(* ===== verification/Screens.v ===== *)
(** What the lists and summaries show and what their buttons do: accounts and groups
    ([features/accounts/accounts.page.ts], [groups.page.ts]), the summary
    ([features/dashboard/dashboard.page.ts]), reports ([features/reports/reports.page.ts]),
    budgets, categories, rules, transactions ([features/budgets/budgets.page.ts],
    [categories/categories.page.ts], [categories/category-picker.component.ts],
    [recurring/rules.page.ts], [transactions/transactions.page.ts]) and the settings' own
    lines ([settings/settings.page.ts], [settings/totals.page.ts]).  An alert that asks to
    confirm is a boolean, whether the user confirms; the months of a locale are a parameter. *)
From S2P Require Export Editors Csv Reports SyncTarget.
From S2P Require Import Sync.
#[local] Open Scope string_scope.
#[local] Open Scope Z_scope.

(** * Definitions *)

(** ** accounts.page.ts *)

(** The sections of the screen, and of the summary, from the ledger. *)
Definition sections `{!Locale} (today : string) (s : App) : result (list AccountSection) :=
  buildSections (mkInput (active_accounts s) (active_groups s) (balances s) (reportingCurrency s) (fun currency => rateToReporting currency today s)).

Definition archived_accounts (s : App) : list Account := List.filter acc_archived (all_accounts s).

(** The halves of the balance sheet, with their totals. *)
Definition halves (sections : list AccountSection) : list (BalanceSheetSide * Minor * list AccountSection) :=
  let sheet := balanceSheet sections in
  let half side := List.filter (fun sec => match sec_side sec, side with Asset, Asset | Liability, Liability => true | _, _ => false end) sections in
  [(Asset, bs_assets sheet, half Asset); (Liability, bs_liabilities sheet, half Liability)].
(** * Lemmas *)

(** ** What a service does to the application *)

(** A run of writes to tables of their type, deletions, and steps that touch neither. *)
Inductive edits : App -> App -> Prop :=
| ed_refl : forall s, edits s s
| ed_put : forall s v v' s1 s2, put (entity_table v) v s = (Ok v', s1) -> edits s1 s2 -> edits s s2
| ed_remove : forall s e id s1 s2, remove e id s = (Ok tt, s1) -> edits s1 s2 -> edits s s2
| ed_quiet : forall s s1 s2, quiet s s1 -> edits s1 s2 -> edits s s2.

Lemma edits_trans s1 s2 s3 : edits s1 s2 -> edits s2 s3 -> edits s1 s3.
Proof. induction 1; intros H'; [done|eapply ed_put; eauto|eapply ed_remove; eauto|eapply ed_quiet; eauto]. Qed.

Lemma edits_quiet s s' : quiet s s' -> edits s s'.
Proof. intros H. eapply ed_quiet; [exact H|apply ed_refl]. Qed.

(** A computation that does nothing but edits, whether it returns or throws. *)
Definition edits_only {A} (m : M App A) : Prop := forall s r s', m s = (r, s') -> edits s s'.

Create HintDb docket_edits.

Lemma eo_ret {A} (a : A) : edits_only (mret a).
Proof. intros s r s' [= _ <-]. apply ed_refl. Qed.
Lemma eo_liftR {A} (x : result A) : edits_only (liftR x).
Proof. intros s r s' [= _ <-]. apply ed_refl. Qed.
Lemma eo_throw {A} e : edits_only (throwM (A := A) e).
Proof. intros s r s' [= _ <-]. apply ed_refl. Qed.
Lemma eo_read {A} (f : App -> result A) : edits_only (fun s => (f s, s)).
Proof. intros s r s' [= _ <-]. apply ed_refl. Qed.
Lemma eo_getS : edits_only getS.
Proof. intros s r s' [= _ <-]. apply ed_refl. Qed.

Lemma eo_bind {A B} (m : M App A) (f : A -> M App B) :
  edits_only m -> (forall a, edits_only (f a)) -> edits_only (mbind f m).
Proof.
  intros Hm Hf s r s'. unfold mbind, M_bind. destruct (m s) as [[a|e] s1] eqn:E.
  - intros H. eapply edits_trans; [by eapply Hm|by eapply Hf].
  - intros [= _ <-]. by eapply Hm.
Qed.

(** A step that reads the state before it decides. *)
Lemma eo_branch {A} (m : App -> M App A) (n : M App A) :
  (forall s, n s = m s s) -> (forall s, edits_only (m s)) -> edits_only n.
Proof. intros Hn Hm s r s' H. rewrite Hn in H. by eapply Hm. Qed.

Lemma eo_forM {A} (xs : list A) (f : A -> M App unit) : (forall x, edits_only (f x)) -> edits_only (forM_ xs f).
Proof. intros Hf. induction xs as [|x xs IH]; [apply eo_ret|]. cbn [forM_]. by apply eo_bind. Qed.

Lemma eo_foldM {A B} (xs : list A) (f : B -> A -> M App B) : (forall b x, edits_only (f b x)) -> forall b, edits_only (foldM f b xs).
Proof. intros Hf. induction xs as [|x xs IH]; intros b; [apply eo_ret|]. cbn [foldM]. by apply eo_bind. Qed.

Lemma quiet_same s s' :
  rows s' = rows s -> oplog s' = oplog s -> clock s' = clock s -> meta_clock s' = meta_clock s -> nows s' = nows s -> quiet s s'.
Proof. intros. right. right. split_and!; try done. congruence. Qed.

Lemma eo_Date_now : edits_only Date_now.
Proof. intros s r s' [= _ <-]. by apply edits_quiet, quiet_same. Qed.
Lemma eo_randomUUID : edits_only randomUUID.
Proof. intros s r s' [= _ <-]. by apply edits_quiet, quiet_same. Qed.
Lemma eo_created_at t : edits_only (created_at t).
Proof. destruct t; [apply eo_ret|apply eo_Date_now]. Qed.

(** A write that the clock refuses leaves everything but the count of readings. *)
Lemma refused_write_quiet s s' x : (exists c, requireClock s = (Throw c, s')) \/ on_clock tick s = (Throw x, s') -> quiet s s'.
Proof.
  intros [[c H]|H].
  - unfold requireClock in H. destruct (clock s); [done|]. injection H as _ <-. by apply quiet_same.
  - destruct (on_clock_throw tick s x s' tick_throw H) as [->| ->]; by apply quiet_same.
Qed.

Lemma eo_put v : edits_only (put (entity_table v) v).
Proof.
  intros s [v'|x] s' H; [eapply ed_put; [exact H|apply ed_refl]|]. apply edits_quiet, (refused_write_quiet s s' x).
  apply M_bind_Throw_inv in H as [H|(c & s1 & E & H)]; [left; by eexists|]. rewrite (requireClock_Ok _ _ _ E) in H.
  apply M_bind_Throw_inv in H as [H|(hlc & s2 & _ & H)]; [by right|done].
Qed.

Lemma eo_put_at e v : entity_table v = e -> edits_only (put e v).
Proof. intros <-. apply eo_put. Qed.

Lemma eo_remove e id : edits_only (remove e id).
Proof.
  intros s [[]|x] s' H; [eapply ed_remove; [exact H|apply ed_refl]|]. apply edits_quiet, (refused_write_quiet s s' x).
  apply M_bind_Throw_inv in H as [H|(c & s1 & E & H)]; [left; by eexists|]. rewrite (requireClock_Ok _ _ _ E) in H.
  apply M_bind_Throw_inv in H as [H|(hlc & s2 & _ & H)]; [by right|done].
Qed.

Lemma read_entity_table e v r : read_entity e v = Some r -> entity_table r = e.
Proof. destruct e; cbn [read_entity]; by intros (x & _ & ->)%fmap_Some_1. Qed.

#[local] Hint Resolve eo_ret eo_liftR eo_throw eo_read eo_getS eo_Date_now eo_randomUUID eo_created_at eo_remove : docket_edits.
#[local] Hint Extern 1 (edits_only (put _ _)) => apply eo_put_at; first [reflexivity|eapply read_entity_table; eassumption] : docket_edits.

(** Walk through the text of a service. *)
Ltac eo_step := first
  [ solve [eauto with docket_edits]
  | apply eo_bind; [|intros ?]
  | apply eo_forM; intros ?
  | apply eo_foldM; intros ? ?
  | match goal with
    | |- edits_only (if ?b then _ else _) => destruct b
    | |- edits_only (match ?x with _ => _ end) => destruct x eqn:?
    end ].
Ltac eo := repeat (cbv zeta; eo_step).

Lemma eo_void {A} (m : M App A) : edits_only m -> edits_only (void m).
Proof. intros H. unfold void. eo. Qed.

(** The same for a service written as a function of the state. *)
Ltac eo_state :=
  let s := fresh "s" in let r := fresh "r" in let s' := fresh "s'" in let H := fresh "H" in
  intros s r s' H; repeat (case_match; try (injection H as _ <-; apply ed_refl)); revert H;
  match goal with |- ?m s = _ -> _ => let E := fresh in assert (edits_only m) as E by eo; exact (E s r s') end.

(** ** Every service only edits *)

Lemma eo_setReportingCurrency currency : edits_only (setReportingCurrency currency).
Proof. unfold setReportingCurrency. eo. Qed.
Lemma eo_save_rate draft : edits_only (save_rate draft).
Proof. unfold save_rate. eo. Qed.
Lemma eo_setSubcategoriesEnabled enabled : edits_only (setSubcategoriesEnabled enabled).
Proof. unfold setSubcategoriesEnabled. eo. Qed.
Lemma eo_save_category draft : edits_only (save_category draft).
Proof. unfold save_category. eo. Qed.
Lemma eo_save_account draft createdAt : edits_only (save_account draft createdAt).
Proof. unfold save_account. eo. Qed.
Lemma eo_save_group draft : edits_only (save_group draft).
Proof. unfold save_group. eo. Qed.
Lemma eo_save_transaction draft : edits_only (save_transaction draft).
Proof. unfold save_transaction. eo. Qed.
Lemma eo_save_budget draft : edits_only (save_budget draft).
Proof. unfold save_budget. eo. Qed.
Lemma eo_save_rule draft : edits_only (save_rule draft).
Proof. unfold save_rule. eo. Qed.
#[local] Hint Resolve eo_setReportingCurrency eo_save_rate eo_setSubcategoriesEnabled eo_save_category eo_save_account
  eo_save_group eo_save_transaction eo_save_budget eo_save_rule eo_void : docket_edits.
Lemma startup_sync_ignores_wifi_only :
  ss_wifiOnly (current_settings wifi_phone) = true
  /\ contents (remote (mc_engine (fire Resumed (mkConnection true "cellular") "2024-05-01" (set_started true wifi_phone)).2)) = ∅
  /\ contents (remote (mc_engine wifi_phone)) = ∅
  /\ size (contents (remote (mc_engine (do_chore (Boot true "2024-05-01") wifi_phone).2))) = 1%nat.
Proof. split_and!; vm_compute; reflexivity. Qed.

(** Erasing the vault leaves the ledger and the sealed settings on the device; a vault
    created afterwards shows the old ledger and cannot open the old settings, so the
    unlock screen reports an error and no part of [activateVault] after them runs. *)
Definition erased_phone : Machine bool (InMemoryAdapter bytes) := snd (onVault Vault.destroy wifi_phone).
Definition phone_again := submit "battery staple!" "battery staple!" "EUR" "2024-05-01" (reopen erased_phone).

Lemma erasing_keeps_the_ledger :
  rows (Sync.app (mc_engine erased_phone)) = rows (Sync.app (mc_engine wifi_phone))
  /\ st_row (mc_settings erased_phone) = st_row (mc_settings wifi_phone)
  /\ is_Some (rows (Sync.app (mc_engine (snd phone_again))) !! (ECategories, "c1")).
Proof. split_and!; vm_compute; [reflexivity..|eauto]. Qed.

Lemma new_vault_stumbles_on_old_settings :
  match fst phone_again with Ok (Some _) => true | _ => false end = true
  /\ unlocked (snd phone_again) = true /\ mc_started (snd phone_again) = false.
Proof. split_and!; vm_compute; reflexivity. Qed.
Lemma byId_false (i : string) (c : GridCell.t) :
  byId i c = false <-> GridCell.id c <> i.
Proof. unfold byId. apply String.eqb_neq. Qed.

Lemma find_byId_fresh (i : string) (cells : list GridCell.t) :
  ~ In i (cellIds cells) -> find (byId i) cells = None.
Proof.
  intro Hfresh. apply find_all_false. intros c Hc. apply byId_false.
  intro E. apply Hfresh. subst i. apply in_map. exact Hc.
Qed.

Lemma find_byId_id (i : string) (cells : list GridCell.t) (c : GridCell.t) :
  find (byId i) cells = Some c -> In c cells /\ GridCell.id c = i.
Proof.
  intro H. apply find_some in H. destruct H as [Hin Hb].
  split; [exact Hin | apply byId_true; exact Hb].
Qed.

Lemma find_byId_unique (cells : list GridCell.t) (c d : GridCell.t) :
  NoDup (cellIds cells) -> In c cells -> In d cells ->
  GridCell.id c = GridCell.id d -> c = d.
Proof.
  induction cells as [|a cells IH]; simpl; [intros _ []|].
  intros Hnd Hc Hd E. inversion Hnd as [|? ? Hnotin Hnd']; subst.
  destruct Hc as [->|Hc], Hd as [->|Hd]; auto.
  - exfalso. apply Hnotin. rewrite E. apply in_map. exact Hd.
  - exfalso. apply Hnotin. rewrite <- E. apply in_map. exact Hc.
Qed.

Lemma opt_eqb_eq a b : opt_eqb a b = true <-> a = b.
Proof.
  destruct a as [s|], b as [t|]; cbn; split; intro H;
    try discriminate; try reflexivity.
  - apply String.eqb_eq in H. congruence.
  - injection H as ->. apply String.eqb_refl.
Qed.

Lemma opt_eqb_Some (s : string) (o : option string) :
  opt_eqb (Some s) o = true <-> o = Some s.
Proof.
  destruct o as [t|]; simpl; split; intro H; try discriminate.
  - apply String.eqb_eq in H. congruence.
  - injection H as ->. apply String.eqb_refl.
Qed.

Lemma opt_eqb_Some_r (s : string) (o : option string) :
  opt_eqb o (Some s) = true <-> o = Some s.
Proof.
  destruct o as [t|]; simpl; split; intro H; try discriminate.
  - apply String.eqb_eq in H. congruence.
  - injection H as ->. apply String.eqb_refl.
Qed.

(** ** Splitting a cell *)

Lemma newCellsOf_ids_any cell s W id1 id2 :
  map GridCell.id (newCellsOf cell s W id1 id2) = [id1; id2].
Proof. destruct s as [[]|]; reflexivity. Qed.

Lemma splitGridCell_found cells cellId s W id1 id2 cell :
  find (byId cellId) cells = Some cell ->
  splitGridCell cells cellId s W id1 id2
  = map (fun c => if byId cellId c
                  then splitParent cell (newCellsOf cell s W id1 id2)
                  else c) cells
    ++ newCellsOf cell s W id1 id2.
Proof. intro H. unfold splitGridCell. rewrite H. reflexivity. Qed.

Lemma splitUpdate_id cellId parent' (c : GridCell.t) :
  GridCell.id parent' = cellId ->
  GridCell.id (if byId cellId c then parent' else c) = GridCell.id c.
Proof.
  intro E. destruct (byId cellId c) eqn:B; [|reflexivity].
  apply byId_true in B. congruence.
Qed.

Lemma find_byId_splitUpdate k cellId parent' cells :
  GridCell.id parent' = cellId ->
  find (byId k) (map (fun c => if byId cellId c then parent' else c) cells)
  = option_map (fun c => if byId cellId c then parent' else c)
      (find (byId k) cells).
Proof.
  intro E. apply find_map_stable. intro c. unfold byId at 1 3.
  rewrite (splitUpdate_id cellId parent' c E). reflexivity.
Qed.
Lemma post_quick_miss fuel row col map_type zoom mz priority :
  post (quick_miss go fuel row col map_type zoom mz priority) moved.
Proof.
  unfold quick_miss.
  apply post_bind_moved; [apply post_wait_while_active|].
  intros [f|]; [apply post_weaken, post_ret|].
  apply post_bind_moved; [apply post_time|]. intros t0.
  apply post_bind_moved; [apply post_int_|]. intros c.
  apply post_bind_moved; [apply post_int_|]. intros r.
  apply post_bind_moved; [apply post_call_renderer|]. intros _.
  apply post_bind_moved; [apply post_time|]. intros t1.
  intros s. unfold bind.
  pose proof (post_record_tile_time (t1 - t0)%Q s) as H.
  destruct (record_tile_time (t1 - t0)%Q s) as [u s1|e s1|]; auto.
Qed.

(** [get_quick] leaves the controller alone or steps it once. *)
Lemma post_get_quick fuel row col map_type zoom min_zoom priority :
  post (get_quick go fuel row col map_type zoom min_zoom priority) moved.
Proof.
  unfold get_quick.
  apply post_bind_moved; [apply post_log_event|]. intros _.
  apply post_bind_moved; [apply post_get|]. intros s0.
  destruct (zoom_walk _ _ _); [apply post_weaken, post_ret|].
  apply post_quick_miss.
Qed.

Lemma post_get_target fuel row col map_type zoom :
  post (get_target go fuel row col map_type zoom) moved.
Proof.
  unfold get_target.
  apply post_bind_moved; [apply post_get|]. intros s0.
  apply post_bind_moved; [apply post_int_|]. intros r.
  apply post_bind_moved; [apply post_int_|]. intros c.
  apply post_get_quick.
Qed.

(** [get_background] never touches the controller. *)
Lemma post_get_background row col map_type zoom :
  post (get_background go row col map_type zoom) kept.
Proof.
  unfold get_background.
  apply post_bind_kept; [apply post_get|]. intros s0.
  destruct (exists_ _ _); [apply post_ret|].
  apply post_bind_kept; [apply post_int_|]. intros c.
  apply post_bind_kept; [apply post_int_|]. intros r.
  apply post_call_renderer.
Qed.
(** ** How the classes relate *)

(** X4: [isalpha], computed by folding case, is nonzero exactly when
    [isupper] or [islower] is, and these two are never both nonzero. *)
Theorem alpha_is_upper_or_lower (c : Z) :
  is_int c ->
  (isalpha c <> 0 <-> isupper c <> 0 \/ islower c <> 0) /\
  ~ (isupper c <> 0 /\ islower c <> 0).
Proof.
  intros Hc.
  rewrite (isalpha_nz c Hc), (isupper_nz c Hc), (islower_nz c Hc). lia.
Qed.

Lemma alpha_is_upper_or_lower_witness :
  is_int (chr "k") /\
  (isalpha (chr "k") <> 0 <->
   isupper (chr "k") <> 0 \/ islower (chr "k") <> 0).
Proof.
  assert (H : is_int (chr "k")) by (split; discriminate).
  split; [exact H |].
  apply (alpha_is_upper_or_lower (chr "k") H).
Defined.

(** X5: the classes are nested: a digit is a hexadecimal digit, a
    hexadecimal digit is alphanumeric, an alphanumeric character is
    graphic, a graphic character is printable, and a printable character
    is ASCII. *)
Theorem class_chain (c : Z) :
  is_int c ->
  (isdigit c <> 0 -> isxdigit c <> 0) /\
  (isxdigit c <> 0 -> isalnum c <> 0) /\
  (isalnum c <> 0 -> isgraph c <> 0) /\
  (isgraph c <> 0 -> isprint c <> 0) /\
  (isprint c <> 0 -> isascii c <> 0).
Proof.
  intros Hc.
  rewrite (isdigit_nz c Hc), (isxdigit_nz c Hc), (isalnum_nz c Hc),
    (isgraph_nz c Hc), (isprint_nz c Hc), (isascii_nz c Hc).
  lia.
Qed.

Lemma class_chain_witness :
  is_int (chr "F") /\
  (isxdigit (chr "F") <> 0 -> isalnum (chr "F") <> 0).
Proof.
  assert (H : is_int (chr "F")) by (split; discriminate).
  split; [exact H |].
  apply (class_chain (chr "F") H).
Defined.

(** X6: the graphic characters are the printable ones other than the
    space. *)
Theorem graph_is_print_but_space (c : Z) :
  is_int c ->
  (isgraph c <> 0 <-> isprint c <> 0 /\ c <> chr " ").
Proof.
  intros Hc. rewrite (isgraph_nz c Hc), (isprint_nz c Hc). chars. lia.
Qed.

Lemma graph_is_print_but_space_witness :
  is_int (chr " ") /\
  (isgraph (chr " ") <> 0 <-> isprint (chr " ") <> 0 /\ chr " " <> chr " ").
Proof.
  assert (H : is_int (chr " ")) by (split; discriminate).
  split; [exact H |].
  apply (graph_is_print_but_space (chr " ") H).
Defined.

(** X7: the ASCII codes split into printable and control characters:
    [isascii] is nonzero exactly when [isprint] or [iscntrl] is, and these
    two are never both nonzero. *)
Theorem ascii_is_print_or_cntrl (c : Z) :
  is_int c ->
  (isascii c <> 0 <-> isprint c <> 0 \/ iscntrl c <> 0) /\
  ~ (isprint c <> 0 /\ iscntrl c <> 0).
Proof.
  intros Hc.
  rewrite (isascii_nz c Hc), (isprint_nz c Hc), (iscntrl_nz c Hc). lia.
Qed.

Lemma ascii_is_print_or_cntrl_witness :
  is_int 0x7f /\
  (isascii 0x7f <> 0 <-> isprint 0x7f <> 0 \/ iscntrl 0x7f <> 0).
Proof.
  assert (H : is_int 0x7f) by (split; discriminate).
  split; [exact H |].
  apply (ascii_is_print_or_cntrl 0x7f H).
Defined.

(** X8: the graphic characters split into punctuation and alphanumeric
    characters: [isgraph] is nonzero exactly when [ispunct] or [isalnum]
    is, and these two are never both nonzero. *)
Theorem graph_is_punct_or_alnum (c : Z) :
  is_int c ->
  (isgraph c <> 0 <-> ispunct c <> 0 \/ isalnum c <> 0) /\
  ~ (ispunct c <> 0 /\ isalnum c <> 0).
Proof.
  intros Hc.
  rewrite (isgraph_nz c Hc), (ispunct_nz c Hc), (isalnum_nz c Hc). lia.
Qed.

--*--

### Work required
Count the lines in the records above that contain "forall", please, and give the number without any other words.

### Result of this task
9